# List API Keys

List API keys for the authenticated tenant. This page documents the OpenSend-owned API contract for `GET /api-keys`.

`GET /api-keys`

## Authentication

Use an OpenSend API key in the Authorization header. Dashboard session cookies are not API credentials for public API clients.

```http
Authorization: Bearer os_YOUR_API_KEY
```

## When to use it

API key routes are account-management endpoints. Newly created tokens are only shown once, so store the `os_...` value in your secrets manager and rotate by creating a replacement key before deleting the old one. Return a tenant-scoped collection. Use pagination parameters when available instead of assuming a fixed result size.

## Parameters

`limit` and `after` may be used on collection routes when the route supports cursor pagination.

## Response

Successful responses return JSON scoped to the authenticated tenant.

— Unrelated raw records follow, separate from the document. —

Definition write_data_impl (debug : bool) (size virt_addr val : Z) : M Z :=
  if has virt_addr (align_mask_for size) then
    set_badvaddr debug virt_addr;;
    mret (exec_exception EXC_ADES)
  else
    tr ← data_translate debug Write virt_addr;
    if is_exception tr then mret (tr_status tr)
    else if is_cached tr then
      st ← with_cache (fun c => cache_write c size virt_addr (tr_phys tr) val);
      when_ (negb (st =? BUS_OK) && negb (st =? BUS_BUSY)) (set_badvaddr debug virt_addr);;
      mret st
    else
      with_cache (fun c => bus_write c size (tr_phys tr) (wrap (8 * size) val)).

Definition write_data64_masked_impl (debug : bool) (virt_addr val mask : Z) : M Z :=
  tr ← data_translate debug Write virt_addr;
  if is_exception tr then mret (tr_status tr)
  else if is_cached tr then
    st ← with_cache (fun c => cache_write64_masked c virt_addr (tr_phys tr) val mask);
    when_ (negb (st =? BUS_OK) && negb (st =? BUS_BUSY)) (set_badvaddr debug virt_addr);;
    mret st
  else with_cache (fun c => bus_write64_masked c (tr_phys tr) val mask).

Definition read_data : Z -> Z -> M (Z + Z) := read_data_impl false.
Definition write_data : Z -> Z -> Z -> M Z := write_data_impl false.
Definition write_data64_masked : Z -> Z -> Z -> M Z := write_data64_masked_impl false.

(** A fetched slot: in the scratch instruction or in the cache. *)
Inductive FetchInstrResult :=
| FetchHit (cached : bool) (pa : Z) (d : DecodedInstr)
| FetchFail (status : Z).

Definition fetch_instr_impl (debug : bool) (virt_addr : Z) : M FetchInstrResult :=
  tr ← (if debug then translate_impl true virt_addr Fetch else nanotlb_translate Fetch virt_addr);
  if is_exception tr then mret (FetchFail (tr_status tr))
  else if is_cached tr then
    '(st, d) ← with_cache (fun c => cache_fetch c virt_addr (tr_phys tr));
    when_ (st =? exec_exception EXC_VCEI) (set_badvaddr debug virt_addr);;
    mret (if st =? EXEC_COMPLETE then FetchHit true (tr_phys tr) d else FetchFail st)
  else
    '(st, data) ← with_cache (fun c => bus_read c 4 (tr_phys tr));
    if st =? BUS_OK then
      modify (fun e => e <| ins ::= (fun i => i <| flags := FLAG_NOT_DECODED |> <| raw := data |>) |>);;
      d ← gets ins;
      mret (FetchHit false (tr_phys tr) d)
    else mret (FetchFail st).

Definition fetch_instr : Z -> M FetchInstrResult := fetch_instr_impl false.

End exec.

Arguments gets {T C A} f /.
Arguments modify {T C} f /.

(** ** The passthrough cache (src/src/cpu/mips_cache_v2.rs) *)

Record PassthroughCache (B : Type) := mkPass {
  downstream : B;
  llbit : bool;
  lladdr : Z;
  fetch_scratch : DecodedInstr;
}.
Arguments mkPass {B}.
Arguments downstream {B}.
Arguments llbit {B}.
Arguments lladdr {B}.
Arguments fetch_scratch {B}.

#[global] Instance eta_Passthrough {B} : Settable (PassthroughCache B) := fun r =>
  mkPass (downstream r) (llbit r) (lladdr r) (fetch_scratch r).

Section passthrough.
Context {B : Type} `{BusOps B}.
Notation P := (PassthroughCache B).

Definition pass_new (b : B) : P := mkPass b false 0 instr_default.

Definition pass_bus_read (c : P) (size pa : Z) : P * (Z * Z) :=
  let '(b, r) := bus_read (downstream c) size pa in (c <| downstream := b |>, r).
Definition pass_bus_write (c : P) (size pa val : Z) : P * Z :=
  let '(b, s) := bus_write (downstream c) size pa val in (c <| downstream := b |>, s).
Definition pass_bus_write64_masked (c : P) (pa val mask : Z) : P * Z :=
  let '(b, s) := bus_write64_masked (downstream c) pa val mask in (c <| downstream := b |>, s).

Definition pass_fetch (c : P) (va pa : Z) : P * (Z * DecodedInstr) :=
  let '(c, (st, data)) := pass_bus_read c 4 pa in
  if st =? BUS_OK then
    let c := c <| fetch_scratch ::= (fun i => i <| flags := FLAG_NOT_DECODED |> <| raw := data |>) |> in
    (c, (EXEC_COMPLETE, fetch_scratch c))
  else (c, (st, instr_default)).

Definition pass_read (c : P) (size va pa : Z) : P * (Z * Z) := pass_bus_read c size pa.
Definition pass_write (c : P) (size va pa val : Z) : P * Z :=
  pass_bus_write c size pa (wrap (8 * size) val).

Definition pass_write64_masked (c : P) (va pa val mask : Z) : P * Z :=
  let aligned_addr := pa .& bnot 64 7 in
  let '(c, (st, data)) := pass_bus_read c 8 aligned_addr in
  if st =? BUS_OK then
    pass_bus_write c 8 aligned_addr ((data .& bnot 64 mask) .| (val .& mask))
  else (c, st).

#[global] Instance pass_busops : BusOps P := {|
  bus_read := pass_bus_read;
  bus_write := pass_bus_write;
  bus_write64_masked := pass_bus_write64_masked;
|}.

#[global] Instance pass_memops : MemOps P := {|
  mem_bus := pass_busops;
  cache_fetch := pass_fetch;
  cache_put := fun c _ _ d => c <| fetch_scratch := d |>;
  cache_read := pass_read;
  cache_write := pass_write;
  cache_write64_masked := pass_write64_masked;
  cache_op := fun c _ _ _ => (c, 0);
  cache_op_ecc := fun _ => 0;
  set_cache_ecc := fun c _ => c;
  take_cache_err := fun c => (c, 0);
  get_llbit := llbit;
  set_llbit := fun c v => c <| llbit := v |>;
  set_lladdr := fun c a => c <| lladdr := a |>;
  cas_ram := fun c _ _ _ _ => (c, None);
|}.

End passthrough.

End CpuExec.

A representative response shape is:

```json
{
  "id": "api_key_123",
  "name": "Production worker",
  "token": "os_...",
  "createdAt": "2026-05-28T00:00:00.000Z"
}
```

## Errors

OpenSend returns structured errors for missing authentication, validation failures, not-found resources, quota/rate-limit conditions, and unexpected server failures. Treat `404` as either missing or not owned by the caller.

## Self-hosting notes

Self-hosted deployments can use the same path on their own `OPENSEND_BASE_URL`. Run migrations before deploying code that expects new fields, and keep API keys in a secrets manager instead of committing them to source control.